For some time now I’ve been maintaining about a dozen FreeBSD jails, each running a different set of services. Everything from email to BIND, DHCP to nagios. One of the difficulties of trying to maintain so many servers has been tracking and applying updates, particularly servers that use the ports system which is updated so frequently.

The solution that I’ve come up with is to use portmaster inside a weekly cron job to notify me of available updates on each machine. This requires a slightly different cron job on the host system that within the jails. Here is an example of what I’m running within each:

#!/usr/local/bin/bash

/usr/sbin/portsnap cron

/usr/local/bin/ezjail-admin update -P

/usr/local/sbin/portmaster -L | egrep -B1 ‘(ew|ort) version|Aborting|installed|dependencies|IGNORE|marked|reason:|MOVED’ | grep -v ‘^–‘ | mail -s “Portmaster Weekly Check for $(hostname)” [email protected]
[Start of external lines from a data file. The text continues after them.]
Lemma split_at_first (sep : N) (header rest : JSString) :
  hasNo sep header = true →
  split sep (header ++ sep :: rest) = header :: split sep rest.
Proof.
  unfold hasNo. induction header as [| c header IH]; cbn [forallb].
  - intros _. change ([] ++ sep :: rest) with (sep :: rest).
    cbn [split]. now rewrite N.eqb_refl.
  - intros H. apply andb_prop in H as [Hc Hr].
    apply negb_true_iff in Hc.
    change ((c :: header) ++ sep :: rest) with (c :: (header ++ sep :: rest)).
    cbn [split]. rewrite Hc, (IH Hr). reflexivity.
Qed.

(** X22. The image payload is what stands between the first comma of
    the data URL and the next one.  A URL without a comma, or with nothing
    after its first comma, is rejected with "Invalid image data provided."
    before any request is made; otherwise exactly one request is made, whose
    parts are the instruction text and the payload as inline PNG data. *)
Theorem image_payload_follows_the_first_comma :
  ∀ (header payload : JSString),
    hasNo comma header = true →
    hasNo comma payload = true →
    solveMathProblem header = (Throw invalidImage, [])
    ∧ solveMathProblem (header ++ [comma]) = (Throw invalidImage, [])
    ∧ (payload ≠ [] →
       ∀ rest,
         rest = [] ∨ (∃ more, rest = comma :: more) →
         snd (solveMathProblem (header ++ comma :: payload ++ rest))
         = [config [GeminiService.textPart GeminiService.imagePrompt;
                    GeminiService.imagePart (utf16 "image/png") payload]]).
Proof.
  intros header payload Hh Hp.
  split.
  { unfold GeminiService.solveMathProblem.
    now rewrite (split_without comma header Hh). }
  split.
  { unfold GeminiService.solveMathProblem.
    now rewrite (split_at_first comma header [] Hh). }
  intros Hne rest Hrest.
  rewrite (solveMathProblem_run _ payload); [reflexivity | | exact Hne].
  rewrite (split_at_first comma header _ Hh).
  destruct Hrest as [-> | [more ->]].
  - rewrite app_nil_r. now rewrite (split_without comma payload Hp).
  - now rewrite (split_at_first comma payload more Hp).
Qed.
(** * LMSTools: the JSON-RPC client of a Logitech Media Server

    A shallow embedding of [LMSTools/server.py] and [LMSTools/utils.py].
    Python methods that read or assign attributes of [self] and talk to the
    network become functions in a state-and-exception monad over a [world]:
    the server object together with the log of the HTTP exchanges made so far.
    The HTTP server is a parameter ([net]); so is the player factory
    [LMSPlayer.from_index], whose module is not part of the sources. *)

From Stdlib Require Import ZArith List String Ascii Bool Lia PrimFloat.
From Stdlib Require Import DecimalString.
Import ListNotations.

Local Open Scope string_scope.
Local Open Scope Z_scope.

Set Implicit Arguments.
Set Warnings "-register-all".

(** ** Python exceptions and results *)

(** The exception classes that the modelled code can raise.  [HTTPError] and
    [RequestsConnectionError] are the two classes of [requests.exceptions]
    raised by [raise_for_status] and by [requests.post];
    [JSONDecodeError] is the error raised by [response.json()];
    [LMSConnectionError] is the class declared in [server.py]. *)
Inductive exn : Type :=
| TypeError
| AttributeError
| KeyError
| ValueError
| JSONDecodeError
| UnicodeEncodeError
| HTTPError
| RequestsConnectionError
| LMSConnectionError.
<br /> #!/usr/local/bin/bash

/usr/local/sbin/portmaster -L | egrep -B1 ‘(ew|ort) version|Aborting|installed|dependencies|IGNORE|marked|reason:|MOVED’ | grep -v ‘^–‘ | mail -s “Portmaster Weekly Check for $(hostname)” [email protected]

As you can probably tell, the only major difference between the two is that the cron job as run on the host system also updates the ports tree prior to checking for updates. The cron job within the jail system simply runs the check.

I save these two scripts inside /etc/periodic/weekly/999.portmaster and make them executable.  From that point on I’m notified via email regarding updates available to my installed ports.

I’d be interested in hearing what solutions others have come up with for monitoring and maintaining ports updates from so many FreeBSD servers.